Indian stocks fell sharply on Monday, tracking weak global cues amid concerns that strong US jobs data could force US Federal Reserve to raise interest rates sooner than previously thought.
The Sensex and Nifty fell as much as 2 per cent today. But Anil Manghnani, director of Modern Shares & Stock Brokers, says that such corrections are part of the normal process in a bull market and Nifty has strong support at 8,630. "The overall trend has not changed and in the past bull markets we had deeper corrections," he said. (Watch Video)
A correction in Nifty was overdue from both a time and price perspective, he said.
Markets have been moving in a one-way direction since February 2014 when the current leg of the bull run started, he said.
In this bull run, the 200-day moving average has not been tested, which has happened in past bull runs, he added. The 200-day moving average is currently is at 8100 levels, he added.

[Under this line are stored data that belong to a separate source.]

(** *** Where the characters come from *)

Lemma split_In sep s : forall l c, In l (split sep s) -> In c l -> In c s.
Proof.
  induction s as [ | x s IH]; simpl; intros l c.
  - intros [<- | []] H. exact H.
  - destruct (x =? sep)%N.
    + intros [<- | H] Hc; [destruct Hc | right; apply (IH l c H Hc)].
    + destruct (split sep s) as [ | l0 ls] eqn:E.
      * intros [<- | []] [<- | []]. left. reflexivity.
      * intros [<- | H] Hc.
        -- destruct Hc as [<- | Hc]; [left; reflexivity | right].
           apply (IH l0 c); [left; reflexivity | exact Hc].
        -- right. apply (IH l c); [right; exact H | exact Hc].
Qed.

Lemma join_In sep ls c :
  In c (join sep ls) -> In c sep \/ exists l, In l ls /\ In c l.
Proof.
  induction ls as [ | l ls IH]; [simpl; tauto | ].
  destruct ls as [ | l' ls].
  - simpl. intros H. right. exists l. auto.
  - change (join sep (l :: l' :: ls)) with (l ++ sep ++ join sep (l' :: ls)).
    intros H. apply in_app_or in H. destruct H as [H | H].
    + right. exists l. split; [left; reflexivity | exact H].
    + apply in_app_or in H. destruct H as [H | H]; [left; exact H | ].
      destruct (IH H) as [H' | (l0 & H1 & H2)]; [left; exact H' | ].
      right. exists l0. split; [right; exact H1 | exact H2].
Qed.

(** X17. The transcript invents nothing: each of its characters is a
    space or a character of the subtitle text, taken from a line that the
    filter keeps. *)
Theorem X17_transcript_characters_come_from_kept_lines
  (vtt : jsstring) (c : char) :
  In c (parseVTT vtt) ->
  c = SP
  \/ exists l, In l (split NL vtt) /\ keep_line l = true /\ In c l /\ In c vtt.
Proof.
  intros H. destruct (parseVTT_piece vtt) as (a & b & E).
  assert (Hz : In c (a ++ parseVTT vtt ++ b)).
  { apply in_or_app. right. apply in_or_app. left. exact H. }
  rewrite <- E in Hz. apply collapse_In in Hz.
  destruct Hz as [Hz | Hz]; [left; exact Hz | ].
  apply delete_In, join_In in Hz. destruct Hz as [Hz | (l & Hl & Hc)].
  - left. destruct Hz as [<- | []]. reflexivity.
  - right. apply filter_In in Hl. destruct Hl as [Hl K].
    exists l. repeat split; try assumption. apply (split_In NL vtt l c Hl Hc).
Qed.

(** X17 at the letter [H] of a cue between a header and a tag. *)
Lemma X17_transcript_characters_witness :
  ch "H" = SP
  \/ exists l,
       In l (split NL (lit "WEBVTT" ++ [NL] ++ lit "<b>Hi</b>"))
       /\ keep_line l = true /\ In (ch "H") l
       /\ In (ch "H") (lit "WEBVTT" ++ [NL] ++ lit "<b>Hi</b>").
Proof.
  apply X17_transcript_characters_come_from_kept_lines.
  left. reflexivity.
Defined.

End ParseMore.

(* ================================================================= *)
(** ** Further properties: requests in a row, letter case of addresses *)

Module SessionFacts.
Import Email Sessions.

Lemma save_email_step env email w :
  emails_txt (snd (save_email env email w))
  = emails_txt w ++ (if stored (env, email) then entry (env, email) else [])
  /\ appends (snd (save_email env email w))
     = appends w ++ (if accepted (env, email) then [entry (env, email)] else []).
Proof.
  unfold stored, accepted, entry, save_email, appendFileSync. simpl.
  destruct email as [e | ]; simpl; [ | rewrite !app_nil_r; auto].
  destruct (match e with [] => false | _ :: _ => test_full EMAIL_RE e end);
    simpl; [ | rewrite !app_nil_r; auto].
  destruct (append_error env); simpl; rewrite ?app_nil_r; auto.
Qed.

(** X18. After any number of capture requests the log file is what it was,
    followed by the lines of the requests that passed validation and whose
    write succeeded, in the order of the requests: nothing is rewritten,
    reordered or merged, and an address sent twice is there twice. One
    append was attempted for each request that passed validation. *)
Theorem X18_log_is_append_only (reqs : list request) (w : World) :
  emails_txt (serve reqs w)
  = emails_txt w ++ List.concat (map entry (filter stored reqs))
  /\ appends (serve reqs w)
     = appends w ++ map entry (filter accepted reqs).
Proof.
  revert w. induction reqs as [ | [env email] reqs IH]; intros w.
  - simpl. rewrite !app_nil_r. auto.
  - cbn [serve]. destruct (IH (snd (save_email env email w))) as [A B].
    destruct (save_email_step env email w) as [C D].
    rewrite A, B, C, D. cbn [filter].
    destruct (stored (env, email)), (accepted (env, email)); simpl;
      rewrite <- ?app_assoc; simpl; auto.
Qed.

End SessionFacts.

Module CaseFacts.
Import Video RegexFacts VideoFacts.

Lemma occurs_In w u c : occurs w u -> In c w -> In c u.
Proof.
  intros (a & b & ->) H. apply in_or_app. right. apply in_or_app. left.
  exact H.
Qed.

(** X19. The platform patterns have no [i] flag: an address without any
    lower-case letter names no platform, so an address typed in capitals is
    rejected, while the failure messages are classified in any case. *)
Theorem X19_address_in_capitals_names_no_platform (u : jsstring) :
  (forall c, In c u -> lower_case c = false) -> detectPlatform u = None.
Proof.
  intros H.
  assert (N : forall w c, In c w -> lower_case c = true -> ~ occurs w u).
  { intros w c Hc L O. rewrite (H c (occurs_In w u c O Hc)) in L.
    discriminate. }
  unfold detectPlatform, TIKTOK_RE, INSTAGRAM_RE.
  rewrite (not_true_false _ _ (test_YOUTUBE u)).
  - rewrite (not_true_false _ _ (test_Lit (lit "tiktok.com") u)).
    + rewrite (not_true_false _ _ (test_Lit (lit "instagram.com") u));
        [reflexivity | ].
      apply (N _ (ch "i")); [left | ]; reflexivity.
    + apply (N _ (ch "t")); [left | ]; reflexivity.
  - intros [O | O]; revert O; apply (N _ (ch "y")); try reflexivity;
      left; reflexivity.
Qed.

(** X19 at a YouTube address in capitals. *)
Lemma X19_address_in_capitals_witness :
  detectPlatform (lit "HTTPS://WWW.YOUTUBE.COM/WATCH?V=ABC") = None.
Proof.
  apply X19_address_in_capitals_names_no_platform.
  apply Forall_forall. vm_compute. repeat constructor.
Defined.

End CaseFacts.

So today's correction is not out of the ordinary, he added.
The Bank Nifty which led the selling pressure today has support around 19,000 levels, Mr Manghnani said. The Bank Nifty was down 2.6 per cent at 19,224 today.

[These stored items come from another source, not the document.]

Definition sendQuery (queryRequest : QueryRequest) : Js.M System unit :=
  fun sys =>
    if negb (socket_is_connected (mgr sys)) then
      (log_error "WebSocket: Cannot send query - not connected" ArgNone ;;
       emit "query:error"
         (PQueryError
            {| message := "Not connected to server. Please try again.";
               qe_conversation_id := conversation_id queryRequest |})) sys
    else socket_emit (query_frame queryRequest) sys.

(** The [timestamp] field of the frame (the wall clock) is left out. *)
Definition sendMessage (msg : string) (documentId conversationId : option Z) : Js.M System unit :=
  fun sys =>
    if negb (socket_is_connected (mgr sys)) then
      log_error "WebSocket: Cannot send message - not connected" ArgNone sys
    else socket_emit (message_frame msg documentId conversationId) sys.

End Manager.

End WebSocket.

(** ** The chat interface component *)

Module Chat.

Import Js WebSocket.

Inductive Role := user | assistant | system.

(** [id] is the number that the code turns into the id string
    ([Date.now() + 1]); [timestamp] is the clock reading of [new Date()]. *)
Record Message := {
  id : Z;
  role : Role;
  content : string;
  timestamp : Z;
  isStreaming : option bool;
  documentContext : option string;
  cost : option float;
  tokens : option Z;
  cached : option bool;
  citations : option (list Citation) }.

(** The [useState] cells of the component that the socket listeners write
    ([isConnected] and [connectionStatus] are those of [useWebSocket]). *)
Record State := {
  messages : list Message;
  isLoading : bool;
  currentQuestionId : option string;
  streamedThinking : string;
  streamedNodes : list string;
  streamedAnswer : string;
  isStreamingAnswer : bool;
  isConnected : bool;
  connectionStatus : ConnectionStatusEvent }.

(** A queued state update: the argument of one [setX(...)] call.  The
    [Append] constructors are the functional updaters
    [prev => prev + chunk] and [prev => [...prev, m]]. *)
Inductive Update :=
| AppendMessage (m : Message)
| SetIsLoading (b : bool)
| SetCurrentQuestionId (q : option string)
| AppendStreamedThinking (chunk : string)
| SetStreamedThinking (v : string)
| SetStreamedNodes (v : list string)
| AppendStreamedAnswer (chunk : string)
| SetStreamedAnswer (v : string)
| SetIsStreamingAnswer (b : bool)
| SetIsConnected (b : bool)
| SetConnectionStatus (e : ConnectionStatusEvent).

Today's selloff is a continuation of the selling pressure witnessed on Wednesday after the RBI in a surprise cut rates by 25 bps, he said.
On Wednesday, Nifty fell 0.82 per cent after rising 1.3 per cent intra-day on the euphoria over RBI rate cut. The markets on Wednesday fell amid profit-taking with high volumes, Mr Manghnani said. On Wednesday, Sensex had hit the 30,000 mark for the first time while Nifty hit an all-time high of 9,119.